While the study provides new insights, it is not without limitations. The study had a relatively small sample with generally mild disease. The stage of PD can affect the analyses we performed and we plan to stratify by disease stage in larger studies. While the wearable-sensor-based motor analysis for in-clinic durations could be validated by cross-checking against the video recorded in the clinic, for the real-world data outside of the clinic, the participant activity diaries varied in detail and could not provide validation comparable to the video. Some participants provided detailed activity logs which were helpful; one such instance identified high tremor amplitude durations during the waking lying down intervals for a participant with PD (described in the Results section). The rhythmicity index, which measures the amplitude of the rhythmic motion in hands, allowed us to identify intervals with high amplitude rhythmic motion of the hands. Although by using an appropriate threshold, we are able to exclude most deliberate movements when identifying intervals with tremors, one current limitation is that we cannot eliminate deliberate rhythmic movements that have a frequency typical of tremors. In-clinic duration activities such as finger tapping and pronation/supination and real-world activities such as brushing teeth and scrubbing dishes result in high rhythmicity index, thus contributing to the tremor proportion. However, such deliberate rhythmic motions occur infrequently and for rather short durations as evidenced by a small median tremor proportion of 0.4 h/day for control participants. Our specific sensor placements posed problems for the analysis of leg tremor analogous to the hand tremor analysis presented in this paper. Specifically, from checking the in-clinic videos for the participants, we found that several of the participants rested their hands on the leg sensor when sitting due to which the leg sensor also recorded the hand tremor. Future studies should explore alternative leg sensor placement to avoid this cross-contamination.

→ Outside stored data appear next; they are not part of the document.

Lemma after_invariant (n : nat) : ∀ c c',
  after V0 act t n c = Some c' →
  stack c !! 0%nat = Some (0, V0) → 0 ≤ errState c ≤ 3 →
  (lookahead c = -1 ∨ 0 ≤ lookahead c) →
  stack c' !! 0%nat = Some (0, V0) ∧ 0 ≤ errState c' ≤ 3
  ∧ (lookahead c' = -1 ∨ 0 ≤ lookahead c')
  ∧ input c' `suffix_of` input c ∧ errors c `prefix_of` errors c'.
Proof.
  induction n as [|n IH]; intros c c'; simpl.
  - intros [= <-]. done.
  - destruct (step V0 act t c) as [k c2|code2 c2|errs] eqn:Hs; [|done..].
    intros Haft Hb Hr Hl.
    pose proof (step_next_range c k c2 Hs Hr) as Hr2.
    apply step_next in Hs as [Hin Hs].
    assert (Hb2 : stack c2 !! 0%nat = Some (0, V0)).
    { assert (Htake : ∀ (m : nat) fr, (1 ≤ m)%nat →
                (take m (stack c) ++ [fr]) !! 0%nat = Some (0, V0)).
      { intros m fr Hm. rewrite lookup_app_l; [by rewrite lookup_take_lt by lia|].
        rewrite length_take. apply lookup_lt_Some in Hb. lia. }
      destruct Hs as [(_ & [fr ->] & _)
                     |[(_ & (m & fr & Hm & ->) & _)
                      |[(_ & (m & fr & Hm & -> & _) & _)|(_ & -> & _)]]].
      - rewrite lookup_app_l; [done|]. by apply lookup_lt_Some in Hb.
      - apply Htake. lia.
      - apply Htake. lia.
      - done. }
    assert (Hl2 : lookahead c2 = -1 ∨ 0 ≤ lookahead c2).
    { destruct Hs as [(_ & _ & -> & _)|[(_ & _ & ? & _)|[(_ & _ & ? & _)|(_ & _ & -> & _)]]];
        auto. }
    assert (He2 : errors c `prefix_of` errors c2).
    { destruct Hs as [(_ & _ & _ & _ & ->)
                     |[(_ & _ & _ & r & stk & rv & _ & ->)
                      |[(_ & _ & _ & _ & [(_ & msg & ->)|(_ & ->)])
                       |(_ & _ & _ & _ & _ & ->)]]]; try done.
      - by eexists.
      - by exists [msg]. }
    destruct (IH c2 c' Haft Hb2 Hr2 Hl2) as (? & ? & ? & Hin' & He').
    repeat split; try done; try lia.
    + by etrans.
    + by etrans.
Qed.

(** Actions that neither call [yyerrok] nor report errors of their own. *)
Hypothesis quiet : ∀ r stk rv,
  e_errok (act r stk rv) = false ∧ e_msgs (act r stk rv) = [].

Lemma step_next_potential c k c' :
  step V0 act t c = Next k c' →
  0 ≤ errState c ≤ 3 →
  3 * Z.of_nat (length (errors c')) - errState c'
  ≤ 3 * Z.of_nat (length (errors c)) - errState c
    + (if k is KShift then 1 else 0).
Proof.
  intros Hs Hr. apply step_next in Hs as [_ Hs].
  destruct Hs as [(-> & _ & _ & He & Her)
                 |[(-> & _ & _ & r & stk & rv & He & Her)
                  |[(-> & _ & _ & He & Her)
                   |(-> & _ & _ & H3 & He & Her)]]].
  - rewrite He, Her. destruct (Z.gtb_spec (errState c) 0); lia.
  - destruct (quiet r stk rv) as [Hq Hm]. rewrite Hq in He.
    rewrite He, Her, Hm, app_nil_r. lia.
  - rewrite He. destruct Her as [(H0 & msg & ->)|(H12 & ->)].
    + rewrite length_app. simpl. lia.
    + lia.
  - rewrite He, Her. lia.
Qed.

Lemma run_potential (n : nat) : ∀ c code c',
  0 ≤ errState c ≤ 3 →
  run V0 act t n c = Returned code c' →
  0 ≤ errState c' ≤ 3
  ∧ 3 * Z.of_nat (length (errors c')) - errState c'
    ≤ 3 * Z.of_nat (length (errors c)) - errState c + Z.of_nat (shifts V0 act t n c).
Proof.
  induction n as [|n IH]; intros c code c' Hr; simpl; [done|].
  destruct (step V0 act t c) as [k c2|code2 c2|errs] eqn:Hs; [| |done].
  - pose proof (step_next_range c k c2 Hs Hr) as Hr2.
    apply step_next_potential in Hs as Hp; [|done].
    intros Hrun. apply IH in Hrun as [Hr' Hp']; [|done]. split; [done|].
    destruct k; lia.
  - intros [= <- <-]. apply step_return in Hs as [Hr2 Hp]; [|done]. lia.
Qed.

End Passes.

(** ** Invariants of a parse and the error protocol *)

(** X13.  Every configuration a parse reaches keeps the frame the parse
    began with, of state 0, at the bottom of its stack; its error state is
    0, 1, 2 or 3; its lookahead is -1 (none) or a column number from 0; the
    tokens still to be read are a final segment of the input; and from
    there on the reported errors are only added to. *)
Theorem parse_invariants
  {V : Type} (V0 : V) (act : Z → list (Z * V) → V → @effect V) (t : Tables)
  (inp : list (Z * (V → V))) (n : nat) (c : @config V) :
  after V0 act t n (init V0 inp) = Some c →
  stack c !! 0%nat = Some (0, V0)
  ∧ 0 ≤ errState c ≤ 3
  ∧ (lookahead c = -1 ∨ 0 ≤ lookahead c)
  ∧ input c `suffix_of` inp
  ∧ (∀ m c', after V0 act t m c = Some c' → errors c `prefix_of` errors c').
Proof.
  intros Haft.
  apply after_invariant in Haft as (Hb & Hr & Hl & Hi & _); simpl; [|done|lia|by left].
  repeat split; try done; try lia.
  intros m c' Hm. by apply after_invariant in Hm as (_ & _ & _ & _ & He).
Qed.

Lemma parse_invariants_witness :
  stack Ex3.c_rec !! 0%nat = Some (0, tt)
  ∧ 0 ≤ errState Ex3.c_rec ≤ 3
  ∧ (lookahead Ex3.c_rec = -1 ∨ 0 ≤ lookahead Ex3.c_rec)
  ∧ input Ex3.c_rec `suffix_of` Ex3.inp
  ∧ (∀ m c', after tt Ex3.act Ex3.tables_rec m Ex3.c_rec = Some c' →
             errors Ex3.c_rec `prefix_of` errors c').
Proof.
  apply (parse_invariants tt Ex3.act Ex3.tables_rec Ex3.inp 2 Ex3.c_rec).
  vm_compute. reflexivity.
Defined.

(** X14.  When no action calls [yyerrok] or passes a message of its own
    to [Error], errors are reported at least three shifted tokens apart:
    when the parse returns, with 0 or with 1, three times the number of
    messages [Error] has received is at most the number of shifts plus
    three.  (An action that calls [yyerrok] lets the next error be
    reported at once, see [Ex4].) *)
Theorem errors_three_shifts_apart
  {V : Type} (V0 : V) (act : Z → list (Z * V) → V → @effect V) (t : Tables)
  (inp : list (Z * (V → V))) (fuel : nat) (code : Z) (c : @config V) :
  (∀ r stk rv, e_errok (act r stk rv) = false ∧ e_msgs (act r stk rv) = []) →
  yyParse V0 act t fuel inp = Returned code c →
  (3 * length (errors c) ≤ shifts V0 act t fuel (init V0 inp) + 3)%nat.
Proof.
  unfold yyParse. intros Hquiet Hrun.
  apply (run_potential V0 act t Hquiet) in Hrun as [Hr Hp]; simpl; [|lia].
  simpl in Hp. lia.
Qed.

Our study, which started as a single point observational study allowed participants that were willing to participate in longitudinal observations at six, nine, and twelve months from the initial observation. Although accelerometer data from the wearable sensors were recorded for these additional visits, the meaningful longitudinal analysis could not be conducted because the participants had several changes in medications and dosage over the course of the study and the number of participants was too small to attempt analyses of smaller groups in which these parameters were constant over the longitudinal duration.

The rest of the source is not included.